Task material -
(** * Lifelong Planning A* on a grid: a shallow embedding of
      [main/algorithms/LPAStar.py] and [main/testing/RP.py]

    The development follows the two Python files function by function.
    Python values are represented as the code uses them:

    - a node object is named by a natural number; its immutable attributes
      (position, neighbour list, the [been_checked] flag) live in a record
      [Nodes], its mutable state tag in a map [node -> State];
    - the dictionaries [g] and [rhs] are finite maps [gmap node cost]; a
      subscript on a missing key raises [KeyError];
    - a cost is a Python [int] or [float("inf")];
    - exceptions are values of the error monad [result]. *)

From Stdlib Require Import ZArith QArith Lia.
From stdpp Require Import base option list gmap strings.

Local Open Scope Z_scope.

(** ** Exceptions and the error monad *)

Inductive exn : Type :=
  | KeyError
  | ValueError
  | IndexError
  | TypeError
  | ZeroDivisionError.

Inductive result (A : Type) : Type :=
  | Ok (a : A)
  | Raise (e : exn).
Arguments Ok {A} a.
Arguments Raise {A} e.

Definition bind {A B : Type} (m : result A) (k : A -> result B) : result B :=
  match m with
  | Ok a => k a
  | Raise e => Raise e
  end.

Notation "'do' x <- m ; k" := (bind m (fun x => k))
  (at level 10, x pattern, m at level 100, k at level 200).

Definition is_Ok {A : Type} (m : result A) : Prop := exists a, m = Ok a.

(** ** Costs: a Python [int] or [float("inf")] *)

Inductive cost : Type :=
  | Num (n : Z)
  | Inf.

#[export] Instance cost_eq_dec : EqDecision cost.
Proof. solve_decision. Defined.

(** [a < b] on costs. *)
Definition cost_ltb (a b : cost) : bool :=
  match a, b with
  | Num x, Num y => x <? y
  | Num _, Inf => true
  | Inf, _ => false
  end.

(** [a != b] on costs. *)
Definition cost_neqb (a b : cost) : bool := negb (bool_decide (a = b)).

(** Python's [min(a, b)]: the second argument only when it is strictly
    smaller. *)
Definition cost_min (a b : cost) : cost := if cost_ltb b a then b else a.

(** [c + k] for an integer [k]. *)
Definition cost_add (c : cost) (k : Z) : cost :=
  match c with
  | Num n => Num (n + k)
  | Inf => Inf
  end.

(** ** Node objects *)

Definition node : Type := nat.

(** Modelled from the spec: the [Node] class is not among the sources.  The
    spec (section 3) gives a node one mutually exclusive state tag out of six
    and (section 6) the queries and mutators on it. *)
Inductive State : Type :=
  | Unchecked
  | Checked
  | Start
  | End
  | Path
  | Barrier.

#[export] Instance State_eq_dec : EqDecision State.
Proof. solve_decision. Defined.

Definition is_checked (s : State) : bool := bool_decide (s = Checked).
Definition is_unchecked (s : State) : bool := bool_decide (s = Unchecked).
Definition is_start (s : State) : bool := bool_decide (s = Start).
Definition is_end (s : State) : bool := bool_decide (s = End).

(** The attributes of the node objects that no function of the two files
    writes: [get_pos()], [neighbors] and [been_checked]. *)
Record Nodes : Type := mkNodes {
  get_pos : node -> Z * Z;
  neighbors : node -> list node;
  been_checked : node -> bool
}.

(** The state tags of all node objects. *)
Definition states : Type := node -> State.

Definition set_state (st : states) (n : node) (s : State) : states :=
  fun m => if decide (m = n) then s else st m.

(** Modelled from the spec: [Node.check], [Node.uncheck] and [Node.make_path]
    are not among the sources; section 6 of the spec lists them as the
    mutators that set the tag to Checked, Unchecked and Path. *)
Definition check_node (st : states) (n : node) : states := set_state st n Checked.
Definition uncheck (st : states) (n : node) : states := set_state st n Unchecked.
Definition make_path (st : states) (n : node) : states := set_state st n Path.

(** ** [main/testing/RP.py] *)

Module RP.

(** [matrix[i][j]] on a list of lists. *)
Definition index2 (matrix : list (list Z)) (i j : nat) : result Z :=
  match matrix !! i with
  | Some row => match row !! j with
                | Some v => Ok v
                | None => Raise IndexError
                end
  | None => Raise IndexError
  end.

Definition determinant_2x2 (matrix : list (list Z)) : result Z :=
  do a <- index2 matrix 0 0;
  do d <- index2 matrix 1 1;
  do b <- index2 matrix 0 1;
  do c <- index2 matrix 1 0;
  Ok (a * d - b * c).

Definition covariance_matrix (point1 point2 : Z * Z) : list (list Z) :=
  let '(x1, y1) := point1 in
  let '(x2, y2) := point2 in
  let cov_x_x := (x1 - x2) ^ 2 in
  let cov_y_y := (y1 - y2) ^ 2 in
  let cov_x_y := (x1 - x2) * (y1 - y2) in
  [[cov_x_x; cov_x_y]; [cov_x_y; cov_y_y]].

(** The literal [1e-10] denotes the double
    7737125245533627 / 2^86; Python compares an [int] with a [float] by
    their exact values. *)
Definition epsilon : Q := Qmake 7737125245533627 (2 ^ 86).

Definition int_lt_float (z : Z) (q : Q) : bool :=
  negb (Qle_bool q (inject_Z z)).

(** What [mahalanobis] returns: [float("inf")], or [math.sqrt(result)].  The
    sum under the root is kept as an exact rational; the rounding of the
    float operations is not represented. *)
Inductive distance : Type :=
  | DInf
  | DSqrt (radicand : Q).

(** One round of [result += d * d / matrix[i][i]]. *)
Definition mahalanobis_term (matrix : list (list Z)) (acc : Q) (i : nat) (d : Z)
  : result Q :=
  do m <- index2 matrix i i;
  if decide (m = 0) then Raise ZeroDivisionError
  else Ok (Qplus acc (Qdiv (inject_Z (d * d)) (inject_Z m))).

Fixpoint mahalanobis_sum (matrix : list (list Z)) (acc : Q) (i : nat)
    (diff : list Z) : result Q :=
  match diff with
  | [] => Ok acc
  | d :: rest =>
      do acc' <- mahalanobis_term matrix acc i d;
      mahalanobis_sum matrix acc' (S i) rest
  end.

Definition mahalanobis (W : Nodes) (node1 node2 : node) : result distance :=
  let matrix := covariance_matrix (get_pos W node1) (get_pos W node2) in
  do det <- determinant_2x2 matrix;
  if int_lt_float det epsilon then Ok DInf
  else
    let '(x1, y1) := get_pos W node1 in
    let '(x2, y2) := get_pos W node2 in
    let diff := [x1 - x2; y1 - y2] in
    do r <- mahalanobis_sum matrix (inject_Z 0) 0 diff;
    Ok (DSqrt r).

Definition chebyshev (W : Nodes) (node1 node2 : node) : Z :=
  let '(x1, y1) := get_pos W node1 in
  let '(x2, y2) := get_pos W node2 in
  Z.max (Z.abs (x1 - x2)) (Z.abs (y1 - y2)).

Definition manhattan (W : Nodes) (node1 node2 : node) : Z :=
  let '(x1, y1) := get_pos W node1 in
  let '(x2, y2) := get_pos W node2 in
  Z.abs (x1 - x2) + Z.abs (y1 - y2).

(** The loop of [d_manhattan]: one is taken off for every neighbour that is
    neither checked nor unchecked. *)
Definition blocked_step (st : states) (blocked_penalty : Z) (n : node) : Z :=
  if negb (is_checked (st n)) && negb (is_unchecked (st n))
  then blocked_penalty - 1
  else blocked_penalty.

Definition d_manhattan (W : Nodes) (st : states) (node1 node2 : node) : Z :=
  let '(x1, y1) := get_pos W node1 in
  let '(x2, y2) := get_pos W node2 in
  let blocked_penalty :=
    fold_left (blocked_step st) (neighbors W node1)
              (Z.of_nat (length (neighbors W node1))) in
  Z.abs (x1 - x2) + Z.abs (y1 - y2) + blocked_penalty.

(** [heuristic("manhattan", node1, node2)]: the ["manhattan"] case of the
    dispatch, which is also its default case. *)
Definition heuristic_manhattan (W : Nodes) (node1 node2 : node) : Z :=
  manhattan W node1 node2.

(** [check(current)] takes exactly one positional argument; a call with any
    other number of arguments raises [TypeError] before the body runs. *)
Definition check (args : list node) (st : states) : result states :=
  match args with
  | [current] =>
      if negb (is_start (st current)) && negb (is_end (st current))
      then Ok (check_node st current)
      else Ok st
  | _ => Raise TypeError
  end.

(** *** [minkowski]

    The exponent [p] is an [int] or a [float].  Float values and the two
    operations that produce them ([**] and the quotient of [/]) are kept
    abstract; what [/] does on a zero divisor is Python's. *)
Section Minkowski.

Variable float : Type.
(** [f == 0], true of both signed zeros. *)
Variable float_is_zero : float -> bool.

Inductive number : Type :=
  | Int (z : Z)
  | Float (f : float).

(** [a ** b]; it can raise (zero to a negative power). *)
Variable pow : number -> number -> result number.
(** [a + b]. *)
Variable add : number -> number -> number.
(** The quotient [a / b] for a nonzero [b]. *)
Variable quotient : number -> number -> float.

Definition is_zero (p : number) : bool :=
  match p with
  | Int z => z =? 0
  | Float f => float_is_zero f
  end.

Definition truediv (a b : number) : result number :=
  if is_zero b then Raise ZeroDivisionError else Ok (Float (quotient a b)).

Definition minkowski (W : Nodes) (node1 node2 : node) (p : number)
  : result number :=
  let '(x1, y1) := get_pos W node1 in
  let '(x2, y2) := get_pos W node2 in
  do d1 <- pow (Int (Z.abs (x1 - x2))) p;
  do d2 <- pow (Int (Z.abs (y1 - y2))) p;
  do e <- truediv (Int 1) p;
  pow (add d1 d2) e.

End Minkowski.

Arguments Int {float} z.
Arguments Float {float} f.

(** *** [get_unvisited_nodes]

    [Q] is a first-in first-out [Queue], here the list of the nodes still to
    be taken out; [neighbor not in Q_hash] is membership in a list. *)

(** The [for neighbor in current.neighbors] loop. *)
Fixpoint enqueue_new (nbrs : list node) (Q Q_hash : list node)
  : list node * list node :=
  match nbrs with
  | [] => (Q, Q_hash)
  | neighbor :: rest =>
      if decide (neighbor ∈ Q_hash) then enqueue_new rest Q Q_hash
      else enqueue_new rest (Q ++ [neighbor]) (Q_hash ++ [neighbor])
  end.

(** The [while not Q.empty()] loop, cut off after [fuel] rounds ([None]). *)
Fixpoint unvisited_loop (fuel : nat) (W : Nodes) (Q Q_hash : list node)
  : option (list node) :=
  match fuel with
  | O => None
  | S fuel' =>
      match Q with
      | [] => Some Q_hash
      | current :: Q' =>
          let '(Q'', Q_hash') := enqueue_new (neighbors W current) Q' Q_hash in
          unvisited_loop fuel' W Q'' Q_hash'
      end
  end.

Required action -
Starting at the line with "- exceptions are" and ending at the line with "result A) (k", print each line of the listing above exactly, with no other lines.

Task output -
    - exceptions are values of the error monad [result]. *)

From Stdlib Require Import ZArith QArith Lia.
From stdpp Require Import base option list gmap strings.

Local Open Scope Z_scope.

(** ** Exceptions and the error monad *)

Inductive exn : Type :=
  | KeyError
  | ValueError
  | IndexError
  | TypeError
  | ZeroDivisionError.

Inductive result (A : Type) : Type :=
  | Ok (a : A)
  | Raise (e : exn).
Arguments Ok {A} a.
Arguments Raise {A} e.

Definition bind {A B : Type} (m : result A) (k : A -> result B) : result B :=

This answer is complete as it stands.